'''

Lemma make_subdirs_cons (dir : string) (rest : list string) (m : Machine) :
  mk (dir :: rest) m =
    let full := path_join [OUTPUT_DIR; dir] in
    if bool_decide (is_Some (disk m !! full)) then mk rest m
    else match mkdir_failure w (disk m) full with
         | Some msg => (Throw (Error msg), m)
         | None => mk rest {| disk := <[full := Directory]>
                                        (foldl ensure_directory (disk m) (ancestors full));
                              log := log m ++ [MkDir full] |}
         end.
Proof.
  cbn [make_subdirs]. unfold bind at 1. unfold existsSync at 1.
  destruct (bool_decide _); unfold bind, ret, mkdirSync; [done|].
  by destruct (mkdir_failure w (disk m) _).
Qed.

Lemma make_subdirs_frame (dirs : list string) (m : Machine) (p : string) (e : Entry) :
  disk m !! p = Some e -> disk (snd (mk dirs m)) !! p = Some e.
Proof.
  revert m. induction dirs as [|dir rest IH]; intros m Hp; [done|].
  rewrite make_subdirs_cons. cbv zeta.
  destruct (bool_decide _) eqn:Hpresent; [by apply IH|].
  destruct (mkdir_failure w (disk m) _); [done|].
  apply IH. cbn [disk]. apply bool_decide_eq_false in Hpresent.
  apply mkdir_frame; [by apply eq_None_not_Some | done].
Qed.

Lemma make_subdirs_present (dirs : list string) (m : Machine) :
  (forall dir, dir ∈ dirs -> is_Some (disk m !! path_join [OUTPUT_DIR; dir])) ->
  mk dirs m = (Normal tt, m).
Proof.
  induction dirs as [|dir rest IH]; intros Hall; [done|].
  rewrite make_subdirs_cons. cbv zeta.
  rewrite bool_decide_true by (apply Hall; left).
  apply IH. intros d Hd. apply Hall. by right.
Qed.


Lemma make_subdirs_refused (dirs : list string) (m : Machine) (msg : string) :
  (forall dk p, mkdir_failure w dk p = Some msg) ->
  (exists dir, dir ∈ dirs /\ disk m !! path_join [OUTPUT_DIR; dir] = None) ->
  mk dirs m = (Throw (Error msg), m).
Proof.
  intros Hfail. induction dirs as [|dir rest IH]; intros (d & Hd & Hnone).
  - by apply elem_of_nil in Hd.
  - rewrite make_subdirs_cons. cbv zeta.
    destruct (bool_decide _) eqn:Hpresent; [|by rewrite Hfail].
    apply IH. apply elem_of_cons in Hd as [->|Hd]; [|by exists d].
    apply bool_decide_eq_true in Hpresent. rewrite Hnone in Hpresent.
    by destruct Hpresent.
Qed.

End Bootstrap.



(** X8: the loop of lines 17-20 never changes or removes an entry that is
    already on the disk, whichever way it ends; and when the six
    subdirectories all exist it does nothing at all, also on a file system
    that would refuse to create a directory. *)
Theorem subdirs_existing_untouched (path_join : list string -> string)
    (OUTPUT_DIR : string) (w : World) (m : Machine) :
  (forall p e,
     disk m !! p = Some e ->
     disk (snd (make_subdirs path_join OUTPUT_DIR w subdirs m)) !! p = Some e)
  /\ ((forall dir, dir ∈ subdirs -> is_Some (disk m !! path_join [OUTPUT_DIR; dir])) ->
      make_subdirs path_join OUTPUT_DIR w subdirs m = (Normal tt, m)).
Proof.
  split.
  - intros p e. apply make_subdirs_frame.
  - apply make_subdirs_present.
Qed.

Lemma subdirs_existing_untouched_witness :
  let m := {| disk := {[ "out/generic" := File bytes_abc ]}; log := [] |} in
  disk m !! "out/generic" = Some (File bytes_abc)
  /\ disk (snd (make_subdirs join_slash "out" world_readonly subdirs m))
       !! "out/generic" = Some (File bytes_abc).
Proof.
  intros m. split; [reflexivity|].
  apply (proj1 (subdirs_existing_untouched join_slash "out" world_readonly m)).
  reflexivity.
Defined.

(** ** More on the pipeline *)

Lemma elem_of_written_paths (p : string) (evs : list Event) :
  p ∈ written_paths evs <-> exists data, FileWritten p data ∈ evs.
Proof.
  unfold written_paths. rewrite list_elem_of_omap. split.
  - intros (ev & Hev & Hp). destruct ev; try done. injection Hp as ->. by eexists.
  - intros (data & Hev). by exists (FileWritten p data).
Qed.

Section PipelineMore.

Variable path_join : list string -> string.
Variable OUTPUT_DIR : string.

Local Abbreviation item := (item_effect path_join OUTPUT_DIR).
Local Abbreviation run := (run_effect path_join OUTPUT_DIR).
Local Abbreviation target := (target_of path_join OUTPUT_DIR).
Local Abbreviation present := (present_count path_join OUTPUT_DIR).

Ltac item_split w dk :=
  unfold item_effect, target_of;
  destruct (truthy_url _) as [u|] eqn:Hurl;
  [ destruct (bool_decide (is_Some _)) eqn:Hpresent;
    [ | destruct (http_get w u) as [rejected|res] eqn:Hget;
        [ | destruct (ok res) eqn:Hok;
            [ destruct (body res) as [content|broken] eqn:Hbody;
              [ destruct (write_failure w dk _) as [refused|] eqn:Hwrite | ] | ] ] ]
  | ]; cbn.

Lemma item_accounting (w : World) (total : nat) (file : FileNode) (d : nat)
    (dk : gmap string Entry) :
  let evs := (item w total file d dk).2 in
  count is_no_url evs + count is_skipped evs + count is_content_request evs = 1
  /\ count is_content_request evs = count is_saved evs + count is_failure evs
  /\ count is_write evs = count is_saved evs
  /\ (item w total file d dk).1.1 = d + count is_skipped evs + count is_saved evs.
Proof. item_split w dk; repeat split; lia. Qed.

Lemma item_origin (w : World) (total : nat) (file : FileNode) (d : nat)
    (dk : gmap string Entry) (p : string) (e : Entry) :
  (item w total file d dk).1.2 !! p = Some e ->
  dk !! p = Some e
  \/ exists data, e = File data /\ FileWritten p data ∈ (item w total file d dk).2.
Proof.
  item_split w dk; try (by left).
  intros Hp. destruct (decide
    (filePath path_join OUTPUT_DIR (folder (resolveFileInfo file)) u = p)) as [<-|Hne].
  - rewrite lookup_insert_eq in Hp. injection Hp as <-. right.
    eexists. split; [done|]. right. left.
  - rewrite lookup_insert_ne in Hp by done. by left.
Qed.

Lemma item_provenance (w : World) (total : nat) (file : FileNode) (d : nat)
    (dk : gmap string Entry) (p : string) (data : Buffer) :
  FileWritten p data ∈ (item w total file d dk).2 ->
  exists url res,
    truthy_url (info_url (resolveFileInfo file)) = Some url
    /\ p = filePath path_join OUTPUT_DIR (folder (resolveFileInfo file)) url
    /\ http_get w url = Responded res /\ ok res = true
    /\ body res = BodyBytes data.
Proof.
  item_split w dk; intros H;
    repeat (apply elem_of_cons in H as [H|H]; try discriminate);
    try (by apply elem_of_nil in H).
  injection H as -> ->. by exists u, res.
Qed.

Lemma item_healthy (w : World) (total : nat) (file : FileNode) (d : nat)
    (dk : gmap string Entry) :
  healthy w -> count is_failure (item w total file d dk).2 = 0.
Proof.
  intros [Hget Hwr]. unfold item_effect.
  destruct (truthy_url _) as [u|]; [|done].
  destruct (bool_decide _); [done|].
  destruct (Hget u) as (res & data & -> & -> & ->). cbn. by rewrite Hwr.
Qed.

Lemma item_counted_present (w : World) (total : nat) (file : FileNode) (d : nat)
    (dk : gmap string Entry) :
  (item w total file d dk).1.1 = d
  \/ ((item w total file d dk).1.1 = S d
      /\ exists t, target file = Some t /\ is_Some ((item w total file d dk).1.2 !! t)).
Proof.
  item_split w dk; try (by left); right; (split; [done|]); eexists; (split; [done|]).
  - by apply bool_decide_eq_true in Hpresent.
  - rewrite lookup_insert_eq. by eexists.
Qed.

Lemma item_present_skipped (w : World) (total : nat) (file : FileNode) (d : nat)
    (dk : gmap string Entry) (t : string) :
  target file = Some t -> is_Some (dk !! t) ->
  (item w total file d dk).1.1 = S d
  /\ count is_skipped (item w total file d dk).2 = 1.
Proof.
  unfold item_effect, target_of.
  destruct (truthy_url _) as [u|]; [|done]. cbn. intros [= <-] Hsome.
  by rewrite bool_decide_true.
Qed.

(** *** Sequences *)

Lemma run_accounting (w : World) (total : nat) (files : list FileNode) (d : nat)
    (dk : gmap string Entry) :
  let evs := (run w total files d dk).2 in
  count is_no_url evs + count is_skipped evs + count is_content_request evs
    = length files
  /\ count is_content_request evs = count is_saved evs + count is_failure evs
  /\ count is_write evs = count is_saved evs
  /\ (run w total files d dk).1.1 = d + count is_skipped evs + count is_saved evs.
Proof.
  cbv zeta. revert d dk. induction files as [|file rest IH]; intros d dk.
  - cbn. repeat split; lia.
  - rewrite run_effect_cons. cbn [fst snd length]. rewrite !count_app.
    destruct (item_accounting w total file d dk) as (A1 & A2 & A3 & A4).
    destruct (IH (item w total file d dk).1.1 (item w total file d dk).1.2)
      as (B1 & B2 & B3 & B4).
    cbv zeta in *. repeat split; lia.
Qed.

Lemma run_origin (w : World) (total : nat) (files : list FileNode) (d : nat)
    (dk : gmap string Entry) (p : string) (e : Entry) :
  (run w total files d dk).1.2 !! p = Some e ->
  dk !! p = Some e
  \/ exists data, e = File data /\ FileWritten p data ∈ (run w total files d dk).2.
Proof.
  revert d dk. induction files as [|file rest IH]; intros d dk; [by left|].
  rewrite run_effect_cons. cbn [fst snd]. intros Hp.
  destruct (IH _ _ Hp) as [Hin|(data & -> & Hin)].
  - destruct (item_origin w total file d dk p e Hin) as [H|(data & -> & H)];
      [by left|].
    right. exists data. split; [done|]. apply elem_of_app. by left.
  - right. exists data. split; [done|]. apply elem_of_app. by right.
Qed.

Lemma run_provenance (w : World) (total : nat) (files : list FileNode) (d : nat)
    (dk : gmap string Entry) (p : string) (data : Buffer) :
  FileWritten p data ∈ (run w total files d dk).2 ->
  exists file url res,
    file ∈ files
    /\ truthy_url (info_url (resolveFileInfo file)) = Some url
    /\ p = filePath path_join OUTPUT_DIR (folder (resolveFileInfo file)) url
    /\ http_get w url = Responded res /\ ok res = true
    /\ body res = BodyBytes data.
Proof.
  revert d dk. induction files as [|file rest IH]; intros d dk.
  - cbn. intros H. by apply elem_of_nil in H.
  - rewrite run_effect_cons. cbn [fst snd]. rewrite elem_of_app. intros [H|H].
    + destruct (item_provenance w total file d dk p data H) as (url & res & Hrest).
      exists file, url, res. split; [left | done].
    + destruct (IH _ _ H) as (f & url & res & Hin & Hrest).
      exists f, url, res. split; [by right | done].
Qed.
(** * PKI management console (streamlit/app.py): a shallow embedding

    The console wraps the [step] command-line client of a certificate
    authority.  Its functions build argument vectors, run the client as a
    subprocess, and keep one directory per common name under [CERTS_DIR].

    The embedding has four layers:
    - Python text operations used by the source ([str.strip], [str.lower],
      the substring test [in], integer formatting);
    - [pathlib] pure paths (the [/] operator, [str], [.name]);
    - a file-system tree with the calls the source makes ([mkdir], [exists],
      [is_dir], [iterdir], [open], [rename], [shutil.rmtree]);
    - the functions of app.py in a state-and-exception monad over a world
      made of the file system, the external CA state, the clock and the log
      of subprocess invocations.

    What lies outside app.py is modelled as follows.
    - Text is a string of code points below 256; files hold such text.
    - The file system has regular files and directories only: no symbolic
      links, no permissions, no names with a NUL character.
    - The [step] client, the X.509 parser and the date formatter are
      parameters ([Platform]).  The client is a function of its argument
      vector, of [STEPPATH], of the file system and of the state of the CA;
      it answers with a completed process or fails to start, and may change
      the file system and the CA state.
    - Exceptions are instances of [Exception]; interpreter signals such as
      [KeyboardInterrupt], which [except Exception] lets through, are not
      modelled. *)

From stdpp Require Import gmap strings list pretty.
From Stdlib Require Import ZArith Ascii String Sorted.

#[local] Set Warnings "-register-all".
#[local] Open Scope string_scope.
#[local] Open Scope list_scope.
#[local] Open Scope Z_scope.

(** ** Python text *)

Module PyStr.

(** A Python [str] is modelled by a string of code points below 256. *)

(** [c.isspace()] on that range: TAB..CR, FS..US, space, NEL, NBSP. *)
Definition isspace (c : ascii) : bool :=
  let n := nat_of_ascii c in
  ((9 <=? n)%nat && (n <=? 13)%nat) || ((28 <=? n)%nat && (n <=? 32)%nat)
  || (n =? 133)%nat || (n =? 160)%nat.

Fixpoint lstrip (s : string) : string :=
  match s with
  | String c s' => if isspace c then lstrip s' else s
  | EmptyString => EmptyString
  end.

(** [rstrip] keeps a character when it is not a space or when something
    is kept after it. *)
Fixpoint rstrip (s : string) : string :=
  match s with
  | String c s' =>
      match rstrip s' with
      | EmptyString => if isspace c then EmptyString else String c EmptyString
      | r => String c r
      end
  | EmptyString => EmptyString
  end.

(** [s.strip()] *)
Definition strip (s : string) : string := rstrip (lstrip s).

(** [c.lower()] on code points below 256: A..Z and the accented capitals
    U+00C0..U+00DE (the multiplication sign U+00D7 apart) move by 32. *)
Definition lower_char (c : ascii) : ascii :=
  let n := nat_of_ascii c in
  if ((65 <=? n)%nat && (n <=? 90)%nat)
     || ((192 <=? n)%nat && (n <=? 222)%nat && negb (n =? 215)%nat)
  then ascii_of_nat (n + 32) else c.

(** [s.lower()] *)
Fixpoint lower (s : string) : string :=
  match s with
  | String c s' => String (lower_char c) (lower s')
  | EmptyString => EmptyString
  end.

(** [s.startswith(p)] *)
Fixpoint startswith (p s : string) : bool :=
  match p, s with
  | EmptyString, _ => true
  | String a p', String b s' => if Ascii.eqb a b then startswith p' s' else false
  | String _ _, EmptyString => false
  end.

(** [sub in s] *)
Fixpoint contains (sub s : string) : bool :=
  startswith sub s
  || match s with
     | String _ s' => contains sub s'
     | EmptyString => false
     end.

(** [s.split("/")] *)
Fixpoint split_slash (s : string) : list string :=
  match s with
  | EmptyString => [EmptyString]
  | String c s' =>
      if Ascii.eqb c "/" then EmptyString :: split_slash s'
      else match split_slash s' with
           | h :: t => String c h :: t
           | [] => [String c EmptyString]
           end
  end.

'''

Problem description:
In the data above, find the line that contains "Lemma run_provenance (w" and the line that contains "- [pathlib] pure". Repeat exactly those lines and every line between them, and only those.

Task output:
Lemma run_provenance (w : World) (total : nat) (files : list FileNode) (d : nat)
    (dk : gmap string Entry) (p : string) (data : Buffer) :
  FileWritten p data ∈ (run w total files d dk).2 ->
  exists file url res,
    file ∈ files
    /\ truthy_url (info_url (resolveFileInfo file)) = Some url
    /\ p = filePath path_join OUTPUT_DIR (folder (resolveFileInfo file)) url
    /\ http_get w url = Responded res /\ ok res = true
    /\ body res = BodyBytes data.
Proof.
  revert d dk. induction files as [|file rest IH]; intros d dk.
  - cbn. intros H. by apply elem_of_nil in H.
  - rewrite run_effect_cons. cbn [fst snd]. rewrite elem_of_app. intros [H|H].
    + destruct (item_provenance w total file d dk p data H) as (url & res & Hrest).
      exists file, url, res. split; [left | done].
    + destruct (IH _ _ H) as (f & url & res & Hin & Hrest).
      exists f, url, res. split; [by right | done].
Qed.
(** * PKI management console (streamlit/app.py): a shallow embedding

    The console wraps the [step] command-line client of a certificate
    authority.  Its functions build argument vectors, run the client as a
    subprocess, and keep one directory per common name under [CERTS_DIR].

    The embedding has four layers:
    - Python text operations used by the source ([str.strip], [str.lower],
      the substring test [in], integer formatting);
    - [pathlib] pure paths (the [/] operator, [str], [.name]);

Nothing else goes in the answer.